The Last of the Fast Guns (Universal, 1958)

 

 

Jocko at the top of his game

 

George Sherman (1908 – 1991), left with Gilbert Roland, 5′ 0” in his socks, began his career in the movie business in the mail room at Warner Brothers before working his way up to assistant director. By the late 1930s, he had graduated to directing in his own right under contract to Republic Pictures, his first oater at the helm being the Three Mesquiteers epic Wild Horse Rodeo in 1937. He followed that up with a long list of other Mesquiteers pictures, including those with John Wayne. Wayne became a lifelong friend and Duke would make him, at least nominally, director on Big Jake in 1971, Sherman’s last Western – though by then Sherman was pretty well out of it and Wayne himself did most of the directing. It was typically generous of Duke. 
.
.
Actually, Sherman was a much better director than many have given him credit for.

 

From 1955 Sherman went freelance and in in that year he directed Calhoun again, with Gilbert Roland, in a Mexican fandango, The Treasure of Pancho Villa for RKO. And it wasn’t long before he was back south of the border to make The Last of the Fast Guns, this time with Jock Mahoney – and Roland again.

 

The Last of the Fast Guns is an enjoyable picture for two main reasons. One, it has one of the best titles Hollywood ever came up with for a Western. The Last of the Fast Guns: leaving aside the musical assonance of it, the whole notion of a fast gun was pure Hollywood. The quick-on-the draw myth has permeated the genre since its inception, and the idea of a wandering gunslinger (a dime novel/movie word, never used at the time), traveling the West like some sagebrush samurai, is integral to the legend of the West. And then there’s another element in the title, the word last. The end-of-the-West idea, the notion that the open frontier was dying, stifled by law ‘n’ order and civilization, was also built into the Western from the outset. The first great Western novel, Owen Wister’s The Virginian (1902) was redolent with it. Frederick Jackson Turner’s thesis of the closing of the frontier, first outlined in 1893, became the orthodoxy. Cowboys ride off into the sunset, not the sunrise. Think of how many Westerns have the word last in their titles. And think of all those Westerns which were built around this notion that ‘the Wild West’ was going or gone and gunfighters were now just dinosaurs. The title of Sherman’s Mahoney/Roland picture encapsulated all of that. The picture was to have been called The Western Story and the project was known as that during filming. Thank goodness they changed it!

 

But enough of these titular ruminations. The second reason why it is an enjoyable flick is that Jock Mahoney (left) was at the top of his game. Jocko had started as a stuntman (and a very good one) and had been promoted to character actor, then lead in Westerns, but at first he was pretty wooden with speaking lines, honestly. The Range Rider on TV (which I followed avidly as a small boy) hardly rewarded great acting. The big screen didn’t seem to help much, either. Watch him in Showdown at Abilene (another great title) or A Day of Fury in 1956, for example. He kinda just stands to attention and recites his lines dutifully. But he really worked on his thespian skills and by the time of Joe Dakota in ’57 he was showing us a much more relaxed and confident Jocko, really quite good. And by ’58 he was a proper Western lead, carrying it off with aplomb – and I’m sure you will agree that there’s nothing like the odd spot of aplomb.
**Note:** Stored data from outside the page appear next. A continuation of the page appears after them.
(** C3, amended. For a 3-D image of shape (h, w, c) and a strictly positive
    tile shape, all extents below 2^53, [make_tiles] returns the grid counts
    floor(w / tc) and floor(h / tr) and a well-formed tile array that holds
    exactly grid_cols * grid_rows tiles, each of shape
    (tr + 2 pad, tc + 2 pad, c). Every sample of every tile is read in the
    source at a row before h - h mod tr and a column before w - w mod tc: the
    remainder rows at the bottom and columns at the right appear in no
    tile. *)
Theorem make_tiles_grid (arr : ndarray A) (h w c tr tc pad : nat) :
  shape arr = [h; w; c] -> 0 < tr -> 0 < tc ->
  exact64 (Z.of_nat h) -> exact64 (Z.of_nat w) ->
  exact64 (Z.of_nat tr) -> exact64 (Z.of_nat tc) ->
  exists tiles,
    make_tiles nodata arr (Z.of_nat tr, Z.of_nat tc) pad
    = Ok (tiles, Z.of_nat (w / tc), Z.of_nat (h / tr))
    /\ wf tiles
    /\ nth 0 (shape tiles) 0 = w / tc * (h / tr)
    /\ (forall n, n < w / tc * (h / tr) ->
          shape (index0 tiles n) = [tr + 2 * pad; tc + 2 * pad; c])
    /\ (forall n i j k,
          n < w / tc * (h / tr) -> i < tr + 2 * pad -> j < tc + 2 * pad -> k < c ->
          let si := n / (w / tc) * tr + reflect_index tr (Z.of_nat i - Z.of_nat pad) in
          let sj := n mod (w / tc) * tc + reflect_index tc (Z.of_nat j - Z.of_nat pad) in
          px nodata (index0 tiles n) i j k = px nodata arr si sj k
          /\ si < h - h mod tr /\ sj < w - w mod tc).
Proof.
  intros Hs Htr Htc Bh Bw Btr Btc.
  exists (np_asarray (padded_tiles_of nodata arr tr tc pad)).
  split; [apply make_tiles_3d with (c := c); assumption|].
  destruct (Nat.eq_dec (w / tc * (h / tr)) 0) as [E0|Hpos].
  - rewrite (@tile_grid_empty A nodata arr h w c tr tc pad Hs E0), E0.
    split; [reflexivity|]. split; [reflexivity|].
    split; intros; lia.
  - destruct (@tile_grid A nodata arr h w c tr tc pad Hs) as (H1 & H2 & H3); [lia|].
    split; [assumption|]. split; [rewrite H1; reflexivity|]. split.
    + intros n Hn. rewrite H3 by assumption. unfold padded_tile_at, depth.
      rewrite Hs. cbn [shape skipn size fold_right]. rewrite Nat.mul_1_r. reflexivity.
    + intros n i j k Hn Hi Hj Hk si sj. split.
      * apply tile_sample with (h := h) (c := c); assumption.
      * assert (Hnx : 0 < w / tc) by nia.
        assert (Hq : n / (w / tc) < h / tr)
          by (apply Nat.Div0.div_lt_upper_bound; lia).
        pose proof (Nat.mod_upper_bound n (w / tc) ltac:(lia)) as Hr.
        pose proof (reflect_index_lt (Z.of_nat i - Z.of_nat pad) Htr) as Ri.
        pose proof (reflect_index_lt (Z.of_nat j - Z.of_nat pad) Htc) as Rj.
        pose proof (Nat.div_mod_eq h tr). pose proof (Nat.div_mod_eq w tc).
        subst si sj. split; nia.
Qed.

(** Placement of a tile whose post-crop shape is the tile shape. *)
Lemma stitched_px (T : ndarray A) (n c nx ny tc tr crop : nat)
    (out : ndarray F) (ndx i j k : nat) :
  shape T = [n; tr + 2 * crop; tc + 2 * crop; c] ->
  stitched nodata fzero to_float64 T (tr + 2 * crop) (tc + 2 * crop) c
           nx ny tc tr crop n out ->
  ndx < n -> ndx < nx * ny -> i < tr -> j < tc -> k < c ->
  px fzero out (ndx / nx * tr + i) (ndx mod nx * tc + j) k
  = to_float64 (px nodata (index0 T ndx) (crop + i) (crop + j) k).
Proof.
  intros Hs (_ & _ & Hp) Hn Hg Hi Hj Hk.
  assert (Hnx : 0 < nx) by nia.
  assert (Hq : ndx / nx < ny) by (apply Nat.Div0.div_lt_upper_bound; lia).
  pose proof (Nat.mod_upper_bound ndx nx ltac:(lia)) as Hr.
  pose proof (Nat.div_mod_eq ndx nx) as E.
  assert (Ei : (ndx / nx * tr + i) / tr = ndx / nx
               /\ (ndx / nx * tr + i) mod tr = i) by (apply band_of_index; lia).
  assert (Ej : (ndx mod nx * tc + j) / tc = ndx mod nx
               /\ (ndx mod nx * tc + j) mod tc = j) by (apply band_of_index; lia).
  destruct Ei as [Ei Mi]. destruct Ej as [Ej Mj].
  rewrite Hp by nia. rewrite Ei, Ej.
  replace (ndx / nx * nx + ndx mod nx) with ndx by lia.
  destruct (Nat.ltb_spec ndx n); [|lia].
  f_equal. unfold src_index. rewrite Mi, Mj.
  replace (tr + 2 * crop - 2 * crop) with tr by lia.
  replace (tc + 2 * crop - 2 * crop) with tc by lia.
  replace (if tr =? 1 then 0 else i) with i by (destruct (Nat.eqb_spec tr 1); lia).
  replace (if tc =? 1 then 0 else j) with j by (destruct (Nat.eqb_spec tc 1); lia).
  apply px_input_tile with (n := n) (th := tr + 2 * crop) (tw := tc + 2 * crop) (c := c);
    [assumption|lia|lia|assumption].
Qed.

(** C2. [make_tiles] lists the tiles in row-major order of their bands: tile
    [ndx] is the block of the source that starts at row (ndx / grid_cols) * tr
    and column (ndx mod grid_cols) * tc. [stitch_tiles] inverts this order:
    on a grid of grid_cols by grid_rows tiles, tile [ndx] is stored at offset
    ((ndx / grid_cols) * tr, (ndx mod grid_cols) * tc) of the output. The
    extents of the image and of the tiles are below 2^53, where the grid
    counts of [make_tiles] are the integer quotients. *)
Theorem row_major_order (arr : ndarray A) (h w c tr tc : nat)
    (T : ndarray A) (nx ny c' crop : nat) :
  shape arr = [h; w; c] -> 0 < tr -> 0 < tc ->
  exact64 (Z.of_nat h) -> exact64 (Z.of_nat w) ->
  exact64 (Z.of_nat tr) -> exact64 (Z.of_nat tc) ->
  shape T = [nx * ny; tr + 2 * crop; tc + 2 * crop; c'] ->
  (exists tiles,
     make_tiles nodata arr (Z.of_nat tr, Z.of_nat tc) 0
     = Ok (tiles, Z.of_nat (w / tc), Z.of_nat (h / tr))
     /\ forall ndx i j k,
          ndx < w / tc * (h / tr) -> i < tr -> j < tc -> k < c ->
          px nodata (index0 tiles ndx) i j k
          = px nodata arr (ndx / (w / tc) * tr + i) (ndx mod (w / tc) * tc + j) k)
  /\ (exists out,
        stitch_tiles nodata fzero to_float64 T nx ny tc tr crop = Ok out
        /\ forall ndx i j k,
             ndx < nx * ny -> i < tr -> j < tc -> k < c' ->
             px fzero out (ndx / nx * tr + i) (ndx mod nx * tc + j) k
             = to_float64 (px nodata (index0 T ndx) (crop + i) (crop + j) k)).
Proof.
  intros Hs Htr Htc Bh Bw Btr Btc HT. split.
  - exists (np_asarray (padded_tiles_of nodata arr tr tc 0)).
    split; [apply make_tiles_3d with (c := c); assumption|].
    intros ndx i j k Hn Hi Hj Hk.
    rewrite tile_sample with (h := h) (w := w) (c := c) by (assumption || lia).
    rewrite !Z.sub_0_r, !reflect_index_inside by assumption. reflexivity.
  - destruct (@stitch_tiles_ok A nodata F fzero to_float64 T (nx * ny)
                (tr + 2 * crop) (tc + 2 * crop) c' nx ny tc tr crop HT)
      as (out & E & Hp).
    + lia.
    + right. unfold broadcasts.
      replace (tr + 2 * crop - 2 * crop) with tr by lia.
      replace (tc + 2 * crop - 2 * crop) with tc by lia.
      rewrite !Nat.eqb_refl. split; reflexivity.
    + exists out. split; [assumption|].
      intros ndx i j k Hn Hi Hj Hk.
      apply stitched_px with (n := nx * ny) (c := c') (ny := ny); assumption.
Qed.

(** Tiling without padding and stitching the tiles back stores every sample
    of the image at its own place, through the cast. *)
Lemma roundtrip_cast (arr : ndarray A) (r c ch tr tc : nat) :
  wf arr -> shape arr = [r * tr; c * tc; ch] ->
  1 <= r -> 1 <= c -> 0 < tr -> 0 < tc ->
  exact64 (Z.of_nat (r * tr)) -> exact64 (Z.of_nat (c * tc)) ->
  exists tiles nx ny,
    make_tiles nodata arr (Z.of_nat tr, Z.of_nat tc) 0 = Ok (tiles, nx, ny)
    /\ stitch_tiles nodata fzero to_float64 tiles
                    (Z.to_nat nx) (Z.to_nat ny) tc tr 0
       = Ok (NdArray (shape arr) (map to_float64 (data arr))).
Proof.
  intros Hwf Hs Hr Hc Htr Htc Bh Bw.
  exists (np_asarray (padded_tiles_of nodata arr tr tc 0)),
         (Z.of_nat (c * tc / tc)), (Z.of_nat (r * tr / tr)).
  split.
  { apply make_tiles_3d with (c := ch); try assumption.
    - apply exact64_le with (b := r * tr); [nia|assumption].
    - apply exact64_le with (b := c * tc); [nia|assumption]. }
  rewrite !Nat2Z.id.
  destruct (@tile_grid A nodata arr (r * tr) (c * tc) ch tr tc 0 Hs)
    as (HT & _ & _).
  { rewrite !Nat.div_mul by lia. nia. }
  pose proof (@tile_sample arr (r * tr) (c * tc) ch tr tc 0) as Hsample.
  rewrite !Nat.div_mul in * by lia.
  set (T := np_asarray (padded_tiles_of nodata arr tr tc 0)) in *.
  destruct (@stitch_tiles_ok A nodata F fzero to_float64 T (c * r)
              (tr + 2 * 0) (tc + 2 * 0) ch c r tc tr 0 HT)
    as (out & E & Hp).
  { lia. }
  { right. unfold broadcasts.
    replace (tr + 2 * 0 - 2 * 0) with tr by lia.
    replace (tc + 2 * 0 - 2 * 0) with tc by lia.
    rewrite !Nat.eqb_refl. split; reflexivity. }
  rewrite E. f_equal.
  pose proof Hp as (Hso & Hlo & _).
  destruct out as [so dout]. cbn [shape data] in Hso, Hlo.
  rewrite Hs, Hso. f_equal; [f_equal; [lia|f_equal; lia]|].
  unfold wf in Hwf. rewrite Hs in Hwf. cbn [size fold_right] in Hwf.
  apply list_eq_3d with (h := tr * r) (w := tc * c) (c := ch) (d := fzero).
  - assumption.
  - rewrite length_map, Hwf. lia.
  - intros i j k Hi Hj Hk.
    assert (Hb : j / tc < c) by (apply Nat.Div0.div_lt_upper_bound; lia).
    assert (Ha : i / tr < r) by (apply Nat.Div0.div_lt_upper_bound; lia).
    pose proof (Nat.div_mod_eq i tr) as Ei.
    pose proof (Nat.div_mod_eq j tc) as Ej.
    pose proof (Nat.mod_upper_bound i tr ltac:(lia)) as Mi.
    pose proof (Nat.mod_upper_bound j tc ltac:(lia)) as Mj.
    destruct (@band_of_index c (i / tr) (j / tc) Hb) as [Q R].
    assert (Hn : i / tr * c + j / tc < c * r).
    { apply Nat.lt_le_trans with (i / tr * c + c); [lia|].
      replace (i / tr * c + c) with (c * S (i / tr)) by lia.
      apply Nat.mul_le_mono_l. lia. }
    pose proof (@stitched_px T (c * r) ch c r tc tr 0 (NdArray so dout)
                  (i / tr * c + j / tc) (i mod tr) (j mod tc) k HT Hp) as Hpx.
    rewrite Q, R in Hpx.
    replace (i / tr * tr + i mod tr) with i in Hpx by lia.
    replace (j / tc * tc + j mod tc) with j in Hpx by lia.
    unfold px at 1 in Hpx. unfold ncols, depth in Hpx.
    cbn [shape data] in Hpx. rewrite Hso in Hpx.
    cbn [nth skipn size fold_right] in Hpx. rewrite Nat.mul_1_r in Hpx.
    rewrite Hpx by (assumption || lia).
    rewrite Hsample by (assumption || lia). rewrite Q, R.
    rewrite !Z.sub_0_r, !reflect_index_inside by assumption.
    replace (i / tr * tr + (0 + i mod tr)) with i by lia.
    replace (j / tc * tc + (0 + j mod tc)) with j by lia.
    unfold px, ncols, depth. rewrite Hs. cbn [nth skipn size fold_right].
    rewrite Nat.mul_1_r.
    rewrite nth_indep with (d' := to_float64 nodata).
    2:{ rewrite length_map, Hwf.
        pose proof (@flat_index_lt (tr * r) (tc * c) ch i j k Hi Hj Hk). lia. }
    rewrite map_nth. f_equal. f_equal. lia.
Qed.








Lemma band_index_lt (nx ny a b : nat) : a < ny -> b < nx -> a * nx + b < nx * ny.
Proof.
  intros Ha Hb. apply Nat.lt_le_trans with (a * nx + nx); [lia|].
  replace (a * nx + nx) with (nx * S a) by lia.
  apply Nat.mul_le_mono_l. lia.
Qed.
The reviews at the time of Mahoney’s part in Fast Guns were not at all bad. Variety wrote that “Mahoney makes a sympathetic and interesting character of his role” and The Hollywood Reporter said it was “a grade A western that goes a long way toward establishing Jock Mahoney as a full-fledged star.” And in fact Jocko was beginning to reap the rewards of this modest stardom. While he was in Mexico he bought a 24-foot cabin cruiser. He also bought his wife Maggie a wedding ring. They’d been married for seven years already but he hadn’t gotten round to it.

 

As for good old Gilbert Roland (right), second in the billing, he was rather Hollywood’s tame Mexican. Need a bandit south of the border? Call Gilbert. And of course he was perfect as The Cisco Kid in a series of six movies. He himself said, “I don’t have any delusions about myself as an actor. I’m grateful for being able to find enough work all these years.” He was, though, a character actor of some talent, as John Ford understood when he used him in Cheyenne Autumn, and as Anthony Mann had in The Furies. That dashing Latin-lover mustache is unmistakable and he duly sports it here, neatly clipped as ever. Not that he does any Latin loving. He’s action man in this one.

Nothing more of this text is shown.